Would you stay with someone if your needs are not being met?

Does he have any fantasies or things that do turn him on? Hardly ever is a couple on the same wave length when it comes to sexual needs. At different points in life our libido is high or low with different desires. Have you asked him when he is in the mood what really does it for him? Does that coinside with what your willing or interested in? If he is a great guy otherwise maybe seek out some things just for you such as erotica or toys. I agree if it has always been an issue then it wasn’t a deal breaker but I get the frustration as well. Be open about what you need and accept that if he is trying to cuddle more that’s effort whether it’s for a minute or ten or whatever and all you can really ask for is effort.
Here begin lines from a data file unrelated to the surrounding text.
Lemma initialize_permission_cache_exact R used :
  cache_exact R (MkChecker used initialize_permission_cache).
Proof.
  assert (∀ l (cache : permission_cache_type) p,
    foldl (λ cache p, match cache !! p with
                      | None => <[p := permission_satisfied]> cache
                      | Some _ => cache
                      end) cache l !! p =
      match cache !! p with
      | Some s => Some s
      | None => if bool_decide (p ∈ l) then Some permission_satisfied else None
      end) as Hgen.
  { intros l. induction l as [|q l IH]; intros cache p; cbn [foldl].
    - rewrite bool_decide_false by apply not_elem_of_nil. by destruct (cache !! p).
    - rewrite IH. destruct (decide (p = q)) as [->|Hne].
      + rewrite (bool_decide_true (q ∈ q :: l)) by (by left).
        destruct (cache !! q) as [s|] eqn:Hq; [by rewrite Hq|by rewrite lookup_insert_eq].
      + rewrite (bool_decide_ext (p ∈ q :: l) (p ∈ l)) by (rewrite elem_of_cons; naive_solver).
        destruct (cache !! q); [done|]. by rewrite lookup_insert_ne. }
  assert (∀ p, initialize_permission_cache !! p =
    if bool_decide (p ∈ provided_permissions) then Some permission_satisfied else None) as Hc.
  { intros p. unfold initialize_permission_cache. by rewrite Hgen, lookup_empty. }
  split; [apply initialize_permission_cache_sound|..]; cbn; intros p; rewrite Hc;
    try (by case_bool_decide).
  intros s. case_bool_decide; congruence.
Qed.

Lemma satisfied_permission_complete recursion_depth_limit used p :
  below rank recursion_depth_limit p →
  ∃ used' r, satisfied_permission recursion_depth_limit used p = Ok (used', r) ∧
    (r = true ↔ holds p).
Proof.
  intros [Hrank Hnamed]. unfold satisfied_permission.
  destruct (visit_complete (match recursion_depth_limit with O => None | S n => Some (satisfied_at n) end)
    (S (rank p)) (MAccount (MkPlw p 1)) (MkChecker used initialize_permission_cache) 0)
    as (st & t & -> & _ & _ & Hadd).
  - apply rec_ok_at; [intros; apply satisfied_at_complete|lia].
  - apply initialize_permission_cache_exact.
  - cbn. lia.
  - intros q [= <-]. split; [cbn; lia|done].
  - cbn [mbind result_bind]. do 2 eexists. split; [reflexivity|].
    rewrite entry_holds_account in Hadd. cbn [permission plw_weight meta_weight] in Hadd.
    rewrite Z.ltb_lt. destruct Hadd as [[Hh ->]|[Hh ->]]; [|split; [lia|done]]. split; [done|lia].
Qed.
End complete.
End checker.

(** C30: where permissions refer to each other without cycles and no deeper than the
    recursion limit, the checker decides exactly whether a permission is held: the cache,
    the order in which entries are tried and the early exit lose nothing. *)
Theorem satisfied_exact {key} `{PublicKey key} (permission_to_authority : _ → result exn (authority key))
    provided_keys provided_permissions provided_delay rank recursion_depth_limit used p :
  ranked permission_to_authority rank → below rank recursion_depth_limit p →
  ∃ used' r,
    satisfied_permission permission_to_authority provided_keys provided_permissions provided_delay
      recursion_depth_limit used p = Ok (used', r) ∧
    (r = true ↔ holds permission_to_authority provided_keys provided_permissions provided_delay p).
Proof.
  intros Hr Hlt. eapply satisfied_permission_complete; [|done|done].
  intros q auth. by apply (ranked_nonneg _ rank Hr).
Qed.

(** ** An example

    Five permissions of one account: [x] and [y] with one key each, [a] needs both, [b]
    needs [x], and [top] needs [a] or [b]. *)
Definition level (p : Z) : Action.permission_level := Action.MkLevel 1 p.

Definition sample_authority (p : Action.permission_level) : result exn (authority Z) :=
  if negb (Action.actor p =? 1) then Throw permission_query_exception else
  match Action.permission p with
  | 10 => Ok (MkAuthority 1 [MkKw 100 1] [] [])
  | 11 => Ok (MkAuthority 1 [MkKw 200 1] [] [])
  | 12 => Ok (MkAuthority 2 [] [MkPlw (level 10) 1; MkPlw (level 11) 1] [])
  | 13 => Ok (MkAuthority 1 [] [MkPlw (level 10) 1] [])
  | 14 => Ok (MkAuthority 1 [] [MkPlw (level 12) 2; MkPlw (level 13) 1] [])
  | _ => Throw permission_query_exception
  end.

Definition sample_rank (p : Action.permission_level) : nat :=
  match Action.permission p with 10 | 11 => 0%nat | 12 | 13 => 1%nat | _ => 2%nat end.

(** The marks of used keys can lose a key that was needed: when a permission was found
    satisfied inside an authority that failed, its keys are unmarked but its cached answer
    stays, and a later use of the cached answer does not mark them again.  Here the only
    key provided is necessary and sufficient, and is reported unused. *)
Theorem cached_permission_loses_used_key :
  satisfied_permission sample_authority [100] [] 0 6 (no_used_keys [100]) (level 14)
    = Ok ([false], true) ∧
  unused_keys [100] [false] = [100] ∧
  satisfied_permission sample_authority [] [] 0 6 (no_used_keys (@nil Z)) (level 14)
    = Ok ([], false).
Proof. split_and!; vm_compute; reflexivity. Qed.

Lemma sample_authority_inv p auth : sample_authority p = Ok auth →
  (p = level 10 ∧ auth = MkAuthority 1 [MkKw 100 1] [] []) ∨
  (p = level 11 ∧ auth = MkAuthority 1 [MkKw 200 1] [] []) ∨
  (p = level 12 ∧ auth = MkAuthority 2 [] [MkPlw (level 10) 1; MkPlw (level 11) 1] []) ∨
  (p = level 13 ∧ auth = MkAuthority 1 [] [MkPlw (level 10) 1] []) ∨
  (p = level 14 ∧ auth = MkAuthority 1 [] [MkPlw (level 12) 2; MkPlw (level 13) 1] []).
Proof.
  unfold sample_authority, level. destruct p as [a q]. cbn.
  destruct (Z.eqb_spec a 1) as [->|]; cbn; [|done].
  repeat case_match; intros H'; try discriminate H'; injection H' as <-; auto 10.
Qed.

Lemma sample_ranked : ranked sample_authority sample_rank.
Proof.
  split.
  - intros p auth Ha. unfold weights_nonneg.
    apply sample_authority_inv in Ha as [[_ ->]|[[_ ->]|[[_ ->]|[[_ ->]|[_ ->]]]]];
      repeat (apply Forall_cons; split; [cbn; lia|]); by apply Forall_nil.
  - intros p auth Ha.
    apply sample_authority_inv in Ha as [[_ ->]|[[_ ->]|[[_ ->]|[[_ ->]|[_ ->]]]]]; done.
  - intros p auth Ha.
    apply sample_authority_inv in Ha as [[_ ->]|[[_ ->]|[[_ ->]|[[_ ->]|[_ ->]]]]]; done.
  - intros p auth q Ha Hq.
    apply sample_authority_inv in Ha as [[-> ->]|[[-> ->]|[[-> ->]|[[-> ->]|[-> ->]]]]]; cbn in Hq;
      rewrite ?elem_of_cons, ?elem_of_nil in Hq; destruct_or? Hq; subst; try done; (split; [cbn; lia|done]).
  - intros p e _. unfold sample_authority.
    repeat case_match; intros H'; try discriminate H'; injection H' as <-; reflexivity.
  - intros a [auth Ha].
    apply sample_authority_inv in Ha as [[H' _]|[[H' _]|[[H' _]|[[H' _]|[H' _]]]]]; discriminate H'.
Qed.

Lemma satisfied_exact_witness :
  ∃ used' r, satisfied_permission sample_authority [100] [] 0 6 (no_used_keys [100]) (level 14)
    = Ok (used', r) ∧ (r = true ↔ holds sample_authority [100] [] 0 (level 14)).
Proof.
  apply (satisfied_exact sample_authority [100] [] 0 sample_rank 6 (no_used_keys [100]) (level 14)
    sample_ranked). split; [cbn; lia|done].
Defined.

Lemma satisfied_sound_witness : holds sample_authority [100] [] 0 (level 14).
Proof.
  apply (satisfied_sound sample_authority [100] [] 0 (ranked_nonneg _ _ sample_ranked)
    6 (no_used_keys [100]) [false] (level 14) (MkAuthority 1 [] [] [])).
  vm_compute. reflexivity.
Defined.

Lemma satisfied_used_keys_witness :
  ∃ used', satisfied_permission sample_authority [100] [] 0 6 (no_used_keys [100]) (level 12)
    = Ok (used', false) ∧ used' = [false].
Proof.
  exists [false]. assert (satisfied_permission sample_authority [100] [] 0 6 (no_used_keys [100])
    (level 12) = Ok ([false], false)) as Hs by (vm_compute; reflexivity).
  split; [exact Hs|].
  exact (proj2 (proj2 (satisfied_used_keys sample_authority [100] [] 0 6 (no_used_keys [100])
    [false] (level 12) false Hs)) eq_refl).
Defined.
End AuthorityChecker.
Lemma satisfies_spec db i p j q : wf db →
  permissions db !! i = Some p → permissions db !! j = Some q →
  ∃ b, satisfies db (i, p) (j, q) = Some b ∧
    (b = true ↔ owner p = owner q ∧ rtc (parent_of db) j i).
Proof.
  intros Hwf Hp Hq. unfold satisfies. cbn [fst snd].
  destruct (Z.eqb_spec (owner p) (owner q)) as [Ho|Ho]; cbn [negb].
  2:{ eexists. split; [done|]. split; [done|by intros [? _]]. }
  destruct (Z.eqb_spec i j) as [->|Hij]; cbn [orb].
  { eexists. split; [done|]. split; [|done]. intros _. split; [done|apply rtc_refl]. }
  assert (i ≠ 0 ∧ j ≠ 0) as [Hi Hj].
  { pose proof (wf_reserved db Hwf) as Hz. pose proof (wf_named db Hwf) as Hn.
    split; intros ->; rewrite Hz in *; simplify_eq; cbn in Ho.
    - by destruct (Hn j q Hq ltac:(done)).
    - by destruct (Hn i p Hp ltac:(done)). }
  pose proof (rtc_parent_of db i j q Hq Hj) as Hrtc.
  destruct (Z.eqb_spec i (parent q)) as [->|Hne].
  { eexists. split; [done|]. split; [|done]. intros _. split; [done|]. apply Hrtc. by right. }
  destruct (wf_parent db Hwf j q Hq Hj) as [Hpar (r & Hr & _)]. rewrite Hr.
  destruct (walk_parents_spec db i (Z.to_nat (next_permission db)) Hwf Hi (parent q) r Hr)
    as (b & Hb & Hiff); [pose proof (wf_range db Hwf _ _ Hr); lia|].
  exists b. split; [done|]. rewrite Hiff, Hrtc. split.
  - intros [H0 Hrt]. split; [done|right]. by rewrite (rtc_parent_of db i _ r Hr H0); right.
  - intros [_ [?|Hrt]]; [done|]. destruct (decide (parent q = 0)) as [H0|H0].
    + rewrite H0, rtc_parent_of_zero in Hrt. done.
    + split; [done|]. by rewrite (rtc_parent_of db i _ r Hr H0) in Hrt; destruct Hrt.
Qed.

(** In the permission tables of a chain [satisfies] always terminates with an answer,
    never reads past the end of the index, and answers yes exactly when the two
    permissions belong to the same account and the first is the second or one of its
    ancestors. *)
Theorem satisfies_iff_ancestor db i p j q : wf db →
  permissions db !! i = Some p → permissions db !! j = Some q →
  ∃ b, satisfies db (i, p) (j, q) = Some b ∧
    (b = true ↔ owner p = owner q ∧ rtc (parent_of db) j i).
Proof. apply satisfies_spec. Qed.

(** ** The operations keep the tables well-formed *)

Lemma initialize_database_wf : wf initialize_database.
Proof.
  split; cbn; try lia; try done.
  - intros i p Hp. apply lookup_singleton_Some in Hp as [<- _]. lia.
  - intros i p Hp. by apply lookup_singleton_Some in Hp as [<- _].
  - intros i p Hp. by apply lookup_singleton_Some in Hp as [<- _].
  - intros i j p q Hp Hq. apply lookup_singleton_Some in Hp as [<- _].
    by apply lookup_singleton_Some in Hq as [<- _].
  - intros i p Hp. by apply lookup_singleton_Some in Hp as [<- _].
  - intros i j p q Hp Hq. by apply lookup_singleton_Some in Hp as [<- _].
Qed.

Lemma create_permission_wf which n now db account pname parent_id a t db' id : wf db →
  account ≠ 0 → pname ≠ 0 →
  (∃ q, permissions db !! parent_id = Some q ∧ (parent_id = 0 ∨ owner q = account)) →
  create_permission which n now db account pname parent_id a t = Ok (db', id) →
  wf db' ∧ id ≠ 0 ∧ links db' = links db ∧
  permissions db' = <[id := MkPermission (next_usage db) parent_id account pname
                             (if t =? 0 then now else t) a]> (permissions db) ∧
  permissions db !! id = None.
Proof.
  intros Hwf Hacc Hname (q & Hq & Hqo) Hc. unfold create_permission in Hc.
  apply bind_Ok in Hc as (? & _ & Hc). apply bind_Ok in Hc as (us & [Hus ->]%create_Ok & Hc).
  apply bind_Ok in Hc as (? & Hfind%assert_that_Ok & Hc).
  apply bind_Ok in Hc as (ps & [Hps ->]%create_Ok & Hc). injection Hc as <- <-.
  destruct (find_by_owner db account pname) eqn:Hf; [done|].
  pose proof (wf_next db Hwf) as [Hn Hnu]. pose proof (wf_range db Hwf _ _ Hq) as Hrange.
  split_and!; [|lia|done|done|done]. split; cbn.
  - rewrite lookup_insert_ne by lia. by apply wf_reserved.
  - intros i p [[<- _]|[_ Hp]]%lookup_insert_Some; [lia|]. apply (wf_range db Hwf) in Hp. lia.
  - intros i p [[<- <-]|[_ Hp]]%lookup_insert_Some; [done|]. by eapply wf_named.
  - intros i p [[<- <-]|[_ Hp]]%lookup_insert_Some; cbn.
    + intros _. split; [lia|]. exists q. rewrite lookup_insert_ne by lia. done.
    + intros Hi. destruct (wf_parent db Hwf i p Hp Hi) as [Hlt (r & Hr & Hro)]. split; [done|].
      exists r. rewrite lookup_insert_ne; [done|]. intros E. rewrite <-E in Hr. congruence.
  - intros i j p r [[<- <-]|[_ Hp]]%lookup_insert_Some [[<- <-]|[_ Hr]]%lookup_insert_Some; cbn.
    + done.
    + intros -> ->. by destruct (find_by_owner_None _ _ _ _ _ Hf Hr).
    + intros Ho Hn'. by destruct (find_by_owner_None _ _ _ _ _ Hf Hp).
    + by apply (wf_unique db Hwf).
  - intros i p [[<- <-]|[_ Hp]]%lookup_insert_Some Hi; cbn; [by rewrite lookup_insert_eq|].
    apply lookup_insert_is_Some'. right. by eapply wf_usage.
  - assert (∀ i p, permissions db !! i = Some p → i ≠ 0 → usage_id p ≠ next_usage db) as Hfresh.
    { intros i p Hp Hi E. destruct (wf_usage db Hwf i p Hp Hi) as [t' Ht'].
      apply (wf_usage_range db Hwf) in Ht'. lia. }
    intros i j p r [[<- <-]|[_ Hp]]%lookup_insert_Some [[<- <-]|[_ Hr]]%lookup_insert_Some Hi Hj; cbn.
    + done.
    + intros E. by destruct (Hfresh j r Hr Hj).
    + intros E. by destruct (Hfresh i p Hp Hi).
    + by eapply wf_usage_unique.
  - intros u t' [[<- _]|[_ Hu]]%lookup_insert_Some; [lia|]. apply (wf_usage_range db Hwf) in Hu. lia.
  - lia.
Qed.
Definition add_ram_usage (t : tables key) (account ram_delta : Z) : result exn (tables key) :=
  r ← ResourceLimits.add_pending_ram_usage (resources t) account ram_delta;
  Ok (MkTables (auths t) (accounts t) (metadata t) (codes t) (available t) r).

Definition create_permission (t : tables key) (account pname parent : Z)
    (a : Authority.authority key) (time : Z) : result exn (tables key * Z) :=
  '(db, id) ← Permissions.create_permission which (num_supported_key_types env)
                (pending_block_time env) (auths t) account pname parent a time;
  Ok (set_auths t db, id).

(** ** Accounts *)

Fixpoint check_levels (t : tables key) (l : list Authority.permission_level_weight) :
    result exn unit :=
  match l with
  | [] => Ok tt
  | a :: l =>
      let p := Authority.permission a in
      _ ← assert_that (bool_decide (is_Some (accounts t !! Action.actor p))) action_validate_exception;
      _ ← (if (Action.permission p =? owner_name) || (Action.permission p =? active_name)
              || (Action.permission p =? eosio_code_name)
           then Ok tt
           else match Permissions.get_permission (auths t) p with
                | Ok _ => Ok tt
                | Throw e => if is_a e permission_query_exception
                             then Throw action_validate_exception else Throw e
                end);
      check_levels t l
  end.

Definition validate_authority_precondition (t : tables key) (a : Authority.authority key) :
    result exn unit :=
  _ ← check_levels t (Authority.accounts a);
  if enforce_key_list env
  then foldM (λ _ k, check_key_list (Authority.kw_key k)) tt (Authority.keys a)
  else Ok tt.

Definition default_metadata (is_privileged : bool) : account_metadata_object :=
  MkMetadata 0 0 0 0 is_privileged 0 0.

(** The two permissions of a new account, its resources and the memory it is billed. *)
Definition account_ram (owner active : Authority.authority key) : Z :=
  overhead_per_account_ram_bytes + 2 * permission_object_size +
  Authority.get_billable_size pack_size owner + Authority.get_billable_size pack_size active.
Maybe see a sex therapist or a Dr if communication between the two of you doesn’t work. But he seems willing to try. He could be dealing with something he didn’t even know he was dealing with. But if have made it this long then it’s worth the effort.

Low testosterone. That is a low libido. There are vitamins for it. It’s a deficiency like low energy. Just Google what vitamins are needed and put it in his food and see if things change. :joy::joy:. Talk to him about it. There are also diseases that cause low libido. Thyroid disease is one. Prescriptions cause it as well if he is on any but, he definitely need medical attention. Sorry. God bless.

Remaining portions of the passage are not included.